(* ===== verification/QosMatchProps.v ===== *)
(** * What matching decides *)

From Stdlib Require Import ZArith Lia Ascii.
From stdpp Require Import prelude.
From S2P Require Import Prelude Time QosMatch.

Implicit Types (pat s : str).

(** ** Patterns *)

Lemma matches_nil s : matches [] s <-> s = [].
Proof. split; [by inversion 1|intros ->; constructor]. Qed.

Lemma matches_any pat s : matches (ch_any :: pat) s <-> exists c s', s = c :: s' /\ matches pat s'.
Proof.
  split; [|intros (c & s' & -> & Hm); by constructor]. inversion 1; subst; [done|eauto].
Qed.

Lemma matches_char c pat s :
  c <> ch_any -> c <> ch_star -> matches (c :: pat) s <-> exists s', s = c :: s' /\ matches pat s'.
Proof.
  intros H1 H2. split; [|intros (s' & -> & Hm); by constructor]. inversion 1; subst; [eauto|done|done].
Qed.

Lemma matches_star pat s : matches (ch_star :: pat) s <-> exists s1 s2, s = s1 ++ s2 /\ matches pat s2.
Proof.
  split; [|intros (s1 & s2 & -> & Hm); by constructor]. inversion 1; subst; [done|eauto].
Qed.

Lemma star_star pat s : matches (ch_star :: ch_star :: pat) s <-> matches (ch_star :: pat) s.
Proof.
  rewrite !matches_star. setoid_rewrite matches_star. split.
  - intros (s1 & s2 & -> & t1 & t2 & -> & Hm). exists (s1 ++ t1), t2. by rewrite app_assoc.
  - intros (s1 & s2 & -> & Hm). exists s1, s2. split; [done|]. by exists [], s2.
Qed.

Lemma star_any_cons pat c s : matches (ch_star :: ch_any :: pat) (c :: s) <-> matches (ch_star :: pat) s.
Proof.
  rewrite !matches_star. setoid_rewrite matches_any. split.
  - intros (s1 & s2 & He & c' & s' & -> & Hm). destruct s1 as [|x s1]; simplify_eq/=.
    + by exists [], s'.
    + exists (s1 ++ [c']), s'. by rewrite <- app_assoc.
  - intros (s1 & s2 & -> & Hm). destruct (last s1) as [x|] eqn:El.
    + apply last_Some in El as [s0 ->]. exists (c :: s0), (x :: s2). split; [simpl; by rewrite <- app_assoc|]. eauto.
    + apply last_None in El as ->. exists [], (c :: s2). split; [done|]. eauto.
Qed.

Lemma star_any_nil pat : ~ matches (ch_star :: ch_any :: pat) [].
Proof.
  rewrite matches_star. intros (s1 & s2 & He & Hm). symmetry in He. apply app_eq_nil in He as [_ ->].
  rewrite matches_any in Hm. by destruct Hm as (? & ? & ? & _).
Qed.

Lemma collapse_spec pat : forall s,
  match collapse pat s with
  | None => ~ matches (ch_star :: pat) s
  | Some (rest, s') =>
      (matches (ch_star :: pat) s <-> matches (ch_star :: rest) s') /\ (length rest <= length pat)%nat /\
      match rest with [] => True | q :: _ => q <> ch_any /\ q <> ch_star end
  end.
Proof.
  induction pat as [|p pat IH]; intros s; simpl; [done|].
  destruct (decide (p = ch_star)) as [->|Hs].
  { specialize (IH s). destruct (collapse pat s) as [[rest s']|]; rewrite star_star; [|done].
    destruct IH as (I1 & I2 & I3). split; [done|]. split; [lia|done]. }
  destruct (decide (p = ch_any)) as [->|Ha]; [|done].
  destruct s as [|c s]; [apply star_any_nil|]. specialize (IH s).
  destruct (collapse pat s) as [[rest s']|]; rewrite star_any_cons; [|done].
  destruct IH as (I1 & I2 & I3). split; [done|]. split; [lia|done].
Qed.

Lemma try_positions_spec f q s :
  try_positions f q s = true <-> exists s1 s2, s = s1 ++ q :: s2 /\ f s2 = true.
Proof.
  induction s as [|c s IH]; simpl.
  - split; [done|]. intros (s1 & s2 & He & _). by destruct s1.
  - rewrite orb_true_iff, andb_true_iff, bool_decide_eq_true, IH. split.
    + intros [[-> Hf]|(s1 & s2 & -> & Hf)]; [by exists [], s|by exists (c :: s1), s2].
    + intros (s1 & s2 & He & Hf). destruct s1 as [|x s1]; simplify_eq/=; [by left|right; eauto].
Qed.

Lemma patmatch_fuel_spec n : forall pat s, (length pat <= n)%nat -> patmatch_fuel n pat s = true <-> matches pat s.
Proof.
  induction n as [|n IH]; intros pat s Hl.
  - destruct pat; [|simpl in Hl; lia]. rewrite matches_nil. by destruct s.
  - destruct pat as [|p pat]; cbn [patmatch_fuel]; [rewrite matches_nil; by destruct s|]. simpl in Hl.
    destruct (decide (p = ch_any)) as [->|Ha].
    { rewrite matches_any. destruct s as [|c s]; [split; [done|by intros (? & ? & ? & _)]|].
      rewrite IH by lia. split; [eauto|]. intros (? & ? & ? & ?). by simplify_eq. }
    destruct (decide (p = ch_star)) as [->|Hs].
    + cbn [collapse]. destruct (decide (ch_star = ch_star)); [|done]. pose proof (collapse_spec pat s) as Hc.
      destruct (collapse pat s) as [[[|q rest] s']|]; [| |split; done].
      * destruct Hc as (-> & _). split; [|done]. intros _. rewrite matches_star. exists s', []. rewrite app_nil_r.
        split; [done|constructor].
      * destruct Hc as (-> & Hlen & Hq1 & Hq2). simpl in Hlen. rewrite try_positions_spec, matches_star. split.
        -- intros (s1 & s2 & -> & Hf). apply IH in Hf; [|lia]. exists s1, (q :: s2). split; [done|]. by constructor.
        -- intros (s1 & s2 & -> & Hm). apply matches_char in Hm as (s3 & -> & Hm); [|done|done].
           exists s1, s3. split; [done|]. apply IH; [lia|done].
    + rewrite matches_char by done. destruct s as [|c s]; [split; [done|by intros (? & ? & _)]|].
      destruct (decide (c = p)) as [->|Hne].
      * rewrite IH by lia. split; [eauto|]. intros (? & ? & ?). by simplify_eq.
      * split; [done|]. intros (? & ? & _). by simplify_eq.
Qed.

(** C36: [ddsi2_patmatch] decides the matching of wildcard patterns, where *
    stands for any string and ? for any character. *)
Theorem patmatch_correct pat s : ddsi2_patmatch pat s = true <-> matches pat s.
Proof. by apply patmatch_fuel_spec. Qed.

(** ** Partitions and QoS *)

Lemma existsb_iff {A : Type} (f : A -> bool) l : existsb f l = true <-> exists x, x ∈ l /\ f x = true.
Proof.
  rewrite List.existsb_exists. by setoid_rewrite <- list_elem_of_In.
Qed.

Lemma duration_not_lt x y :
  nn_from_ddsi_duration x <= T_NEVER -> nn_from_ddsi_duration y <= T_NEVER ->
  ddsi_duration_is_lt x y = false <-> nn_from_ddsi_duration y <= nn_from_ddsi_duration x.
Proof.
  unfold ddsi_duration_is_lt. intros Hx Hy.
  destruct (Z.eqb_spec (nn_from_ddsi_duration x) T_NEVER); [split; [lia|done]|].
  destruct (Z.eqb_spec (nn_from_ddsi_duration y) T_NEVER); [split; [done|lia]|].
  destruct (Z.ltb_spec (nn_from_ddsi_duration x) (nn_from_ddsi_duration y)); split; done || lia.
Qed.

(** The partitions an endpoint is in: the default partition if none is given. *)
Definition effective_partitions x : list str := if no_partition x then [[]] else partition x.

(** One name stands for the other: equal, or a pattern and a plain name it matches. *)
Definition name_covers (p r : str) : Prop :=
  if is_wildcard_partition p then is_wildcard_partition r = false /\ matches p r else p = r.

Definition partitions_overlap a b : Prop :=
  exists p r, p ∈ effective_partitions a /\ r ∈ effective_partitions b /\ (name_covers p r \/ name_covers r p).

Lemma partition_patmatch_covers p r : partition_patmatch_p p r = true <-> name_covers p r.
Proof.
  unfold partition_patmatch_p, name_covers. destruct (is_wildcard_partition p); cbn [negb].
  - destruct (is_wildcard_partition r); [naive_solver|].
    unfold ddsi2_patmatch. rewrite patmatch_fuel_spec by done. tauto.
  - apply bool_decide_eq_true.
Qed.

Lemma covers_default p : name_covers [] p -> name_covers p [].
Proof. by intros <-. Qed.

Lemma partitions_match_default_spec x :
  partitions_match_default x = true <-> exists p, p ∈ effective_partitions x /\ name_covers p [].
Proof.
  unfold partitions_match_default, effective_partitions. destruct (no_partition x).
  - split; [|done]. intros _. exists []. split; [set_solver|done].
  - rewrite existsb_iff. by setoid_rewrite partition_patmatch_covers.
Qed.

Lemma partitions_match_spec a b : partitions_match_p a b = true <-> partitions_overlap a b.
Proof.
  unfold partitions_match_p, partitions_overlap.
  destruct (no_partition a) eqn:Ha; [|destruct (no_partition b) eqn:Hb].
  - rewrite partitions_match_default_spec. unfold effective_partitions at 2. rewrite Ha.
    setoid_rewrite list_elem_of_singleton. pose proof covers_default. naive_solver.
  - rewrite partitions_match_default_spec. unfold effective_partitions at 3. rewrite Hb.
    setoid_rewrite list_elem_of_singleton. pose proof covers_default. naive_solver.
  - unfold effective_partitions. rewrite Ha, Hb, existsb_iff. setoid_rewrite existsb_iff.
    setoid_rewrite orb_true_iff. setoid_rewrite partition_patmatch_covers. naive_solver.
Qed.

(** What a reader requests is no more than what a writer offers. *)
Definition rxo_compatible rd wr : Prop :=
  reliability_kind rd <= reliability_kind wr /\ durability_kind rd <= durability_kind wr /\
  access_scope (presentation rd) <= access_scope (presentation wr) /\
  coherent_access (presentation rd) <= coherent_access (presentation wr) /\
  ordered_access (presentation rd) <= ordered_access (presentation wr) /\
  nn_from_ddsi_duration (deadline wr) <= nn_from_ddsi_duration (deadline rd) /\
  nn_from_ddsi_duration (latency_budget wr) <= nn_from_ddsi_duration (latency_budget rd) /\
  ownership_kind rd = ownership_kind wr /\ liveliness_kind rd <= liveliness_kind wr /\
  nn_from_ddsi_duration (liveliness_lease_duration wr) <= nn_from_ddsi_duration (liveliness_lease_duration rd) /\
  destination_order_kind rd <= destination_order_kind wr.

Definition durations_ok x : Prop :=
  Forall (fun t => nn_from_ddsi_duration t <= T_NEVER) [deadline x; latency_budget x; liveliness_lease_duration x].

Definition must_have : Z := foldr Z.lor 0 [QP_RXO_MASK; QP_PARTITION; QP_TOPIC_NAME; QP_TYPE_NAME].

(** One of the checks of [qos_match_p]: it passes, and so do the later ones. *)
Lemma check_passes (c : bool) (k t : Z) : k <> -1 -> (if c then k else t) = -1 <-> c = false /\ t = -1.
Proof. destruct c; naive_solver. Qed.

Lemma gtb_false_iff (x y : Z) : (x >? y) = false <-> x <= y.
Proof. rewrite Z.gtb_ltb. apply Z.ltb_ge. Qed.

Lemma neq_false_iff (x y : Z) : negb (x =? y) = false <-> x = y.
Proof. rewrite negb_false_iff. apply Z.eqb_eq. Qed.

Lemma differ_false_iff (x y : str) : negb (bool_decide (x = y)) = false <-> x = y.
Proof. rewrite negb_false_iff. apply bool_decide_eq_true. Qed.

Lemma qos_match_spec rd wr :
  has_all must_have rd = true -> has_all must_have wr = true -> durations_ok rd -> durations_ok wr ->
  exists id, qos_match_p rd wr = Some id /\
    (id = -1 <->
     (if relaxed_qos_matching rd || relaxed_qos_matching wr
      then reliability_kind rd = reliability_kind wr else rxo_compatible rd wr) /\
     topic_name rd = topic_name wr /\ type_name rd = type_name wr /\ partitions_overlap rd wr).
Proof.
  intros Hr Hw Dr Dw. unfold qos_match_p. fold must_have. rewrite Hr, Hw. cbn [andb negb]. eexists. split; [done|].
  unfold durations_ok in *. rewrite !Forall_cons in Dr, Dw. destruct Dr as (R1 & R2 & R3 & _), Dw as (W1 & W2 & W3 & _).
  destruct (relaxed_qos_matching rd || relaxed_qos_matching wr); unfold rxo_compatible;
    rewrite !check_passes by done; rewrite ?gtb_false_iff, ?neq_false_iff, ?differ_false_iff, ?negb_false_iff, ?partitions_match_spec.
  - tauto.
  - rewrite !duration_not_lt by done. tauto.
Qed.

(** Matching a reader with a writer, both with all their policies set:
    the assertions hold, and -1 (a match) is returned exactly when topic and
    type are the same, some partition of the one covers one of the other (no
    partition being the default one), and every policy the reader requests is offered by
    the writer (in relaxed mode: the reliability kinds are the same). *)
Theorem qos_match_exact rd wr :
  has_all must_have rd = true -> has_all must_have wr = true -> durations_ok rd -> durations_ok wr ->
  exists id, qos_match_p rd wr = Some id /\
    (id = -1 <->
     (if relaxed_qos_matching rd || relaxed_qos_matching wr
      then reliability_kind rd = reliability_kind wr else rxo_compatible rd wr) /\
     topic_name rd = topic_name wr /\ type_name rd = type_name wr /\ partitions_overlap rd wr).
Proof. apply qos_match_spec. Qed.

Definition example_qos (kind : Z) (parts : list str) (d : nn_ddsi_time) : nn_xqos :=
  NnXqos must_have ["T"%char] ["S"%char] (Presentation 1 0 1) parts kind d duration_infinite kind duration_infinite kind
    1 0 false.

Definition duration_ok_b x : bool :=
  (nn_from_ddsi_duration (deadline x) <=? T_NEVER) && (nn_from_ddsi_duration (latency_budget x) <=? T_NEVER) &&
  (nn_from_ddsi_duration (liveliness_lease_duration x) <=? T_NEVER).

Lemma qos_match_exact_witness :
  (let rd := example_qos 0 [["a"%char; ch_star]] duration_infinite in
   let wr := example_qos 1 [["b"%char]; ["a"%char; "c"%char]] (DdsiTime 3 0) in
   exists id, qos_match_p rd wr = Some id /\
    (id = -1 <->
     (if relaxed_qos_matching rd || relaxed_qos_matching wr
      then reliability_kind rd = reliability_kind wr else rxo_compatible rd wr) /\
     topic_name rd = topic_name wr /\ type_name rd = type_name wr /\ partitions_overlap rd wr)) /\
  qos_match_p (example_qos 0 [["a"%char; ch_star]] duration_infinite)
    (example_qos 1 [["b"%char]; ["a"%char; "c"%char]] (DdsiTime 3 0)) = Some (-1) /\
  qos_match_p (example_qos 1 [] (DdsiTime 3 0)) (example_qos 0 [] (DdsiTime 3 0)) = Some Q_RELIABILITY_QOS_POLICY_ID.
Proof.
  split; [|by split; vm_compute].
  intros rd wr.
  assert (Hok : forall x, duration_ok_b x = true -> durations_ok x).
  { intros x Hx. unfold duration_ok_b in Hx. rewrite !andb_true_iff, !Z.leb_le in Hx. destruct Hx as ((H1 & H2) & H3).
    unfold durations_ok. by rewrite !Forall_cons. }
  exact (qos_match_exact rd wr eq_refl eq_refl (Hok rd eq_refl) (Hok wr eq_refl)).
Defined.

----------

EXERCISE
State the number of lines of the preceding material in which the word "subst" is found, and nothing more.

ANSWER TO THE EXERCISE
3